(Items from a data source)
::::

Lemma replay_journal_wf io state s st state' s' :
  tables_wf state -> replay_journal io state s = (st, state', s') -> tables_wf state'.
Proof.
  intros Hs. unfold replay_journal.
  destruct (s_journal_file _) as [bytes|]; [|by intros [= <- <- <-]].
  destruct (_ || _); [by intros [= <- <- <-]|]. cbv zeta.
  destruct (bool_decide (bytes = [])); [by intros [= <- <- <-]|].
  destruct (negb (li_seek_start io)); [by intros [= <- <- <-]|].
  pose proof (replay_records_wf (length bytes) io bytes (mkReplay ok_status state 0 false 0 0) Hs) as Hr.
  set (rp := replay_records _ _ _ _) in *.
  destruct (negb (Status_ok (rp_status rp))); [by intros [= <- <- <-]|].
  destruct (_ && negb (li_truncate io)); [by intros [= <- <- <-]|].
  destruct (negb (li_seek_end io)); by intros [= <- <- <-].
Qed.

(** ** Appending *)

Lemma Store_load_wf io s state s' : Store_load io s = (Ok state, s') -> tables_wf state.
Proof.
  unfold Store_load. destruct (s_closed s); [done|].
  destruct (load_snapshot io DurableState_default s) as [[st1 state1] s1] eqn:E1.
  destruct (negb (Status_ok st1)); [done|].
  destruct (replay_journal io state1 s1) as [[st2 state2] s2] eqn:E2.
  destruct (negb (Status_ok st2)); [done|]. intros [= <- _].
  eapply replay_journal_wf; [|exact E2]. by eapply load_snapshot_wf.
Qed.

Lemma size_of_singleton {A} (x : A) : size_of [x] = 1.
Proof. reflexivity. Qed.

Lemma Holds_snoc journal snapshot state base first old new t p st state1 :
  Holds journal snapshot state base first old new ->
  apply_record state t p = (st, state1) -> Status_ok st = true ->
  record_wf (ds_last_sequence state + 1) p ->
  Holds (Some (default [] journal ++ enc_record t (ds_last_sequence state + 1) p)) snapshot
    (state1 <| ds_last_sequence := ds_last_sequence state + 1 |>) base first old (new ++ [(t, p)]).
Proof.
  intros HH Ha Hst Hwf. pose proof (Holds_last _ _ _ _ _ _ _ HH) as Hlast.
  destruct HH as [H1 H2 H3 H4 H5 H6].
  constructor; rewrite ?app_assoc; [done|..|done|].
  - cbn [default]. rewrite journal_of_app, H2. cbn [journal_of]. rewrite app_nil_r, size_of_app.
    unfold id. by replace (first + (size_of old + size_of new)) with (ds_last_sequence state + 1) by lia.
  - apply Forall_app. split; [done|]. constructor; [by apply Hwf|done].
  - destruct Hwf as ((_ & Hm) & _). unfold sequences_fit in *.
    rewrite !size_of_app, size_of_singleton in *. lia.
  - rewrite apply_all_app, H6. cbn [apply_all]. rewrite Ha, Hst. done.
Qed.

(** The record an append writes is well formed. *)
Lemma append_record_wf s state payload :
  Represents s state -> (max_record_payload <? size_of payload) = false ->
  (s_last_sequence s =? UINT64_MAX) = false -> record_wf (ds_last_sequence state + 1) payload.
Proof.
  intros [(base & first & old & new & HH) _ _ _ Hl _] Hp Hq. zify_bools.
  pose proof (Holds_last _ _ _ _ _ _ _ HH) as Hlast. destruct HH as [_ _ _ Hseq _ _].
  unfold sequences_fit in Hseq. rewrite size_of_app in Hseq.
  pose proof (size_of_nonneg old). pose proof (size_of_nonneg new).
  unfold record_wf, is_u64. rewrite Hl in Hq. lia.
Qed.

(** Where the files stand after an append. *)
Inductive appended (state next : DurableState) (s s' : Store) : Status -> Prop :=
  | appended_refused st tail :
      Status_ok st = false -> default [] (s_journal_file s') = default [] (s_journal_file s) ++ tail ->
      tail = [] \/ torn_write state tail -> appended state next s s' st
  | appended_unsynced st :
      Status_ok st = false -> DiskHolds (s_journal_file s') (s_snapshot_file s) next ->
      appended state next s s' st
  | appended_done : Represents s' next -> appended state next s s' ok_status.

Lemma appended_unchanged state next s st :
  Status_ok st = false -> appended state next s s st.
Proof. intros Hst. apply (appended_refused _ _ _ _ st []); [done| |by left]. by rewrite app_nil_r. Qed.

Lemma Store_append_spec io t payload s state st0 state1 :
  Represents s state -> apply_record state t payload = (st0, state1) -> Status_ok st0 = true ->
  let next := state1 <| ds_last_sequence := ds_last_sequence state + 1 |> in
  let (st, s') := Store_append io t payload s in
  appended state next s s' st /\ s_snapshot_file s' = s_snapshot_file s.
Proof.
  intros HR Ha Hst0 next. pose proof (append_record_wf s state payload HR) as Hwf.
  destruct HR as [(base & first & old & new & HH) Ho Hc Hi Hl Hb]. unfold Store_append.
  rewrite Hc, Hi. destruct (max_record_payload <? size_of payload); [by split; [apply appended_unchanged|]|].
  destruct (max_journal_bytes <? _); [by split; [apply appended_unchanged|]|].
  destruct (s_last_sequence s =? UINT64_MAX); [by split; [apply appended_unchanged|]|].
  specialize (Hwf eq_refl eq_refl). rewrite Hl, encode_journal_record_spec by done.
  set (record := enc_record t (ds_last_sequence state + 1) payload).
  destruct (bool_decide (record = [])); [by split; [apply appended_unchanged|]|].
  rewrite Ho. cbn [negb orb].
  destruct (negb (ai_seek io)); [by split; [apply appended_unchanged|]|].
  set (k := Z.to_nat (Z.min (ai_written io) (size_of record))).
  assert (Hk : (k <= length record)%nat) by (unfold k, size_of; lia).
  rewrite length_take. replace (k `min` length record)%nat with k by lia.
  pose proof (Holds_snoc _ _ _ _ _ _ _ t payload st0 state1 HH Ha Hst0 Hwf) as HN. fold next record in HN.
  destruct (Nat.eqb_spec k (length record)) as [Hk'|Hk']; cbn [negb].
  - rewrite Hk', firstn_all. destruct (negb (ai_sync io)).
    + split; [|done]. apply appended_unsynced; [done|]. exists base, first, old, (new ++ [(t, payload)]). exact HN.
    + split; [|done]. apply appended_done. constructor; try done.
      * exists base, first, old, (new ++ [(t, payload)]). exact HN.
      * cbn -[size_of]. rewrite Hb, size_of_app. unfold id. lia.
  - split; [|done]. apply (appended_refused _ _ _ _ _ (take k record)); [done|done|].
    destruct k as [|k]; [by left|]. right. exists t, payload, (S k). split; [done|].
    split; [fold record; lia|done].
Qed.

::::

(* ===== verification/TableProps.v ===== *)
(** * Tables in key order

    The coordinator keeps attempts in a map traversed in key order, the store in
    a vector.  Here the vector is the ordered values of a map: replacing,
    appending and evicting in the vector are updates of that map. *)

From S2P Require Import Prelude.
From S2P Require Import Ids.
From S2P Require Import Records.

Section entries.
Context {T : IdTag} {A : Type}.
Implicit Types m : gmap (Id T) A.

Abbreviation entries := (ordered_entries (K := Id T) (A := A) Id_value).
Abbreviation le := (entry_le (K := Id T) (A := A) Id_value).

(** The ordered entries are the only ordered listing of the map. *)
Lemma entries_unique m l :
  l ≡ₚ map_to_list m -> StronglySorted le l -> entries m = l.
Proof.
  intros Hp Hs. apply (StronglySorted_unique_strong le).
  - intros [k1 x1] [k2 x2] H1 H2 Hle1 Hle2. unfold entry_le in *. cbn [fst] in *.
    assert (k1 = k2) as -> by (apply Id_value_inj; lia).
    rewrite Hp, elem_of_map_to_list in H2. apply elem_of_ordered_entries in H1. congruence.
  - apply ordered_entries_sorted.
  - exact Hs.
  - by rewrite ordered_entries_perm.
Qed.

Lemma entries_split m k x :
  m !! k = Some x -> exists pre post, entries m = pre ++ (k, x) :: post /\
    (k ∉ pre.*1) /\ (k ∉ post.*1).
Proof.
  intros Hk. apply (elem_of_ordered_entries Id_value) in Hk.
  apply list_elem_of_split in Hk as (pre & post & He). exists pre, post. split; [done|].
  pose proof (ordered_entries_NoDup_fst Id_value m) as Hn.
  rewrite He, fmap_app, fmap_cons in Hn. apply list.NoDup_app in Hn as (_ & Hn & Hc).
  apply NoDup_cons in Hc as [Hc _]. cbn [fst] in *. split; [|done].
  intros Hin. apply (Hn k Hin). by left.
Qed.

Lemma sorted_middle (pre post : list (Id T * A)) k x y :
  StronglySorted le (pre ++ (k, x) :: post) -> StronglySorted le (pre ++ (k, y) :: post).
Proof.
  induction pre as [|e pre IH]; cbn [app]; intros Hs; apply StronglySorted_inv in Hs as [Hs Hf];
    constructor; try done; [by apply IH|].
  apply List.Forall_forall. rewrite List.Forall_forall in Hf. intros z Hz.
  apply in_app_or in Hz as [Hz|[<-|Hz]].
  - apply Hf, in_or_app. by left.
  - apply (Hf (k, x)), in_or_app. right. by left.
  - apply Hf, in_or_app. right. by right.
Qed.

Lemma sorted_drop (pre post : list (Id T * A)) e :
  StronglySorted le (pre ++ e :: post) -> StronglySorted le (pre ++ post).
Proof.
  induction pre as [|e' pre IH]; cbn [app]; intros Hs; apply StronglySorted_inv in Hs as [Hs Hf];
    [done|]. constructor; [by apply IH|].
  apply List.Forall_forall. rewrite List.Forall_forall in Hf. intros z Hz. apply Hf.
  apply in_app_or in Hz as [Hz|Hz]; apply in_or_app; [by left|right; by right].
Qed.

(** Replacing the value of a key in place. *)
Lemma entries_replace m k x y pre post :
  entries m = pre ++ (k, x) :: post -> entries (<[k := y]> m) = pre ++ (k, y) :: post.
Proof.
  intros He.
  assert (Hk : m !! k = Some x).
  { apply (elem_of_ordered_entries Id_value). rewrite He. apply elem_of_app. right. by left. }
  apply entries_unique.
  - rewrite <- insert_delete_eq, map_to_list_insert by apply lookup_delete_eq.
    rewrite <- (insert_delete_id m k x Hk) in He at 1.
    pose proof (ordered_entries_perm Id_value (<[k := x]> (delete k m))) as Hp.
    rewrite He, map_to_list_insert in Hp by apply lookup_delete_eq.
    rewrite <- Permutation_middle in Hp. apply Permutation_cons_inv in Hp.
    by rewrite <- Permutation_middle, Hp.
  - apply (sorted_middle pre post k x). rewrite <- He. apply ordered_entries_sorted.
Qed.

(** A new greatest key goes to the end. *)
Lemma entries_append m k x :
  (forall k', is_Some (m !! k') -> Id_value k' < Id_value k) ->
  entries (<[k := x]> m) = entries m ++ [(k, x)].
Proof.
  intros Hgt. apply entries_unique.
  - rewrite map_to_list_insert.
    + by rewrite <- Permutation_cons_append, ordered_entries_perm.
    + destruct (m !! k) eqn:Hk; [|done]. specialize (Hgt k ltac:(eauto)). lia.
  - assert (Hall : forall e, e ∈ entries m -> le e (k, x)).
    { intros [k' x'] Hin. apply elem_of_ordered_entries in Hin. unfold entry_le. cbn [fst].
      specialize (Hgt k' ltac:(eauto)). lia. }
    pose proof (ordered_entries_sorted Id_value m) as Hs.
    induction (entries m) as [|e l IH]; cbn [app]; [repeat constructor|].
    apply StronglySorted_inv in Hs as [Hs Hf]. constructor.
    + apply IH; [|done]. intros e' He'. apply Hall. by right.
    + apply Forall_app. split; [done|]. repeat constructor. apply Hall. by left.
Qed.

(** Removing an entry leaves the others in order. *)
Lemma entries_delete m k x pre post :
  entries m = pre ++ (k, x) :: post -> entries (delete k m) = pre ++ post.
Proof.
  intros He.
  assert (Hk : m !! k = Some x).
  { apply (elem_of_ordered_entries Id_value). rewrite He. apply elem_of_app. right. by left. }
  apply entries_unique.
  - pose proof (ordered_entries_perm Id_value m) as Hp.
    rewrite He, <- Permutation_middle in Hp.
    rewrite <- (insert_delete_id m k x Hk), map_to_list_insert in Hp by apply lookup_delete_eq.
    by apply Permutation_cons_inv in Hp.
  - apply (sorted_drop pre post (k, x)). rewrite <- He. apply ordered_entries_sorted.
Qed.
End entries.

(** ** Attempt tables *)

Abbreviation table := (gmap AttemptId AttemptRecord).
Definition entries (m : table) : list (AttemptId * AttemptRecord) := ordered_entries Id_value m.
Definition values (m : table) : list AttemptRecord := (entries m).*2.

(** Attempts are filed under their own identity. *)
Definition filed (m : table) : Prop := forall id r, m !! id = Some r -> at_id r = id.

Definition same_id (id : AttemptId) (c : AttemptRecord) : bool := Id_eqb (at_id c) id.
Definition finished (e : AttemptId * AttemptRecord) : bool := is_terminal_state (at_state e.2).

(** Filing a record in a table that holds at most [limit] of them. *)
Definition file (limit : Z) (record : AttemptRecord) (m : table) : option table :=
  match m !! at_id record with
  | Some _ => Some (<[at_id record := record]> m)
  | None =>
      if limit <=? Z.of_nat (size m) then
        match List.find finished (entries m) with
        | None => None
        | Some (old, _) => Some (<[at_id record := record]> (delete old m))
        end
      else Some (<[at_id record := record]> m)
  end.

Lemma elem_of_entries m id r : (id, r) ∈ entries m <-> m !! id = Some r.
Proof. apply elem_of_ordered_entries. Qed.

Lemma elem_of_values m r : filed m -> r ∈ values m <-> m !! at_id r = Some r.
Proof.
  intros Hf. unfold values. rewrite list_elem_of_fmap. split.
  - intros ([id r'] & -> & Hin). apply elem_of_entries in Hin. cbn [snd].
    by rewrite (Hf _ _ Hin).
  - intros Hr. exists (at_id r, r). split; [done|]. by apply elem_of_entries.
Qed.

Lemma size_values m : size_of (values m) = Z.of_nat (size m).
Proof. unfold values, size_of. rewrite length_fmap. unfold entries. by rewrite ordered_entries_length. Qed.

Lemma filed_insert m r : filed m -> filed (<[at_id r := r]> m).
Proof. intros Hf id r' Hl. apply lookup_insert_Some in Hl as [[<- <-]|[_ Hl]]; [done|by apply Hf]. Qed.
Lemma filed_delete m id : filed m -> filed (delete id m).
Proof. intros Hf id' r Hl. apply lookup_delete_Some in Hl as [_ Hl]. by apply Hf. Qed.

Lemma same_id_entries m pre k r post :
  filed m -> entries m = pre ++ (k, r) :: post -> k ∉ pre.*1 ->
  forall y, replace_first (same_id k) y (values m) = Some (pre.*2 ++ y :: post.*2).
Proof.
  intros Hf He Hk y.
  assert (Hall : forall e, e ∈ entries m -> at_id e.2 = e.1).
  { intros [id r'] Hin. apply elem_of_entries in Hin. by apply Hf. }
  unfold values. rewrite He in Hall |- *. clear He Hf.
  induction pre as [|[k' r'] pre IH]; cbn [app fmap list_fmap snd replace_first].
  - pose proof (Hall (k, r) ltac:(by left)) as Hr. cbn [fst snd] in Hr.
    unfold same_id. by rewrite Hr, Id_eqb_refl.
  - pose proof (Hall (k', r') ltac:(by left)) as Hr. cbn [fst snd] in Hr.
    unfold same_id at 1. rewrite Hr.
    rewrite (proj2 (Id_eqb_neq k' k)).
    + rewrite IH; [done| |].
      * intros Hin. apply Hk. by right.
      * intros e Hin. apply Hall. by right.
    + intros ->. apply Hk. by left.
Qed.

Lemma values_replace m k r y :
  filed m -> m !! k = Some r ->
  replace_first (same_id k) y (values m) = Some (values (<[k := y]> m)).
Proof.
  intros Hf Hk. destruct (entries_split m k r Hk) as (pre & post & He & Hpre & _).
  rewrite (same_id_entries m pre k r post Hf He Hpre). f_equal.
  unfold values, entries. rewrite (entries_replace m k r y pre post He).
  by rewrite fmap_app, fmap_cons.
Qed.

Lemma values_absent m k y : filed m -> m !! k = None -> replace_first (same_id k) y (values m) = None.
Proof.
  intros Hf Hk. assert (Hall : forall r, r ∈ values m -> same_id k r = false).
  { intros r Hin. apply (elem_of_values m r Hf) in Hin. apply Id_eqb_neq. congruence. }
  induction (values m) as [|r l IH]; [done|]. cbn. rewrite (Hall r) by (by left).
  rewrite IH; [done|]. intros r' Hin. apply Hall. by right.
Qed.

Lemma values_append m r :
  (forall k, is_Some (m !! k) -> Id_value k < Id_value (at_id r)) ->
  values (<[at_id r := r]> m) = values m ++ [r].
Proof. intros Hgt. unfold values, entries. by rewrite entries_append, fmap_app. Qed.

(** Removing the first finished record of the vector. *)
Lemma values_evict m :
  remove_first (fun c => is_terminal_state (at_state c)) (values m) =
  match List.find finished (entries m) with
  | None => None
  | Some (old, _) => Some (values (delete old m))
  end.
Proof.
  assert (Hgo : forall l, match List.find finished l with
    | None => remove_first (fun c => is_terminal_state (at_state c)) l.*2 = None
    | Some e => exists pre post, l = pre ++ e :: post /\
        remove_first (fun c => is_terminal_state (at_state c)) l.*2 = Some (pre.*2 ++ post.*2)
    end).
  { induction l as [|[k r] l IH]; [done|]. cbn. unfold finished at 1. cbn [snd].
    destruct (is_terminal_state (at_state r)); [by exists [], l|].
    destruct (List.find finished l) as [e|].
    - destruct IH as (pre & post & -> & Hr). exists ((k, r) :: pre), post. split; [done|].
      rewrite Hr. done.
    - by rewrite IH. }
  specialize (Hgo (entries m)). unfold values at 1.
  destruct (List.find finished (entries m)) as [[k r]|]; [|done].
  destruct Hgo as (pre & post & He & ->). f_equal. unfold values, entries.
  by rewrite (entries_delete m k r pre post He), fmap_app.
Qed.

::::

=== Exercise aim ===
Above are the records; copy exactly the lines from the line with "Lemma replay_journal_wf io" through the line with "destruct (negb (li_seek_start", both included.

=== Solution for this task ===
Lemma replay_journal_wf io state s st state' s' :
  tables_wf state -> replay_journal io state s = (st, state', s') -> tables_wf state'.
Proof.
  intros Hs. unfold replay_journal.
  destruct (s_journal_file _) as [bytes|]; [|by intros [= <- <- <-]].
  destruct (_ || _); [by intros [= <- <- <-]|]. cbv zeta.
  destruct (bool_decide (bytes = [])); [by intros [= <- <- <-]|].
  destruct (negb (li_seek_start io)); [by intros [= <- <- <-]|].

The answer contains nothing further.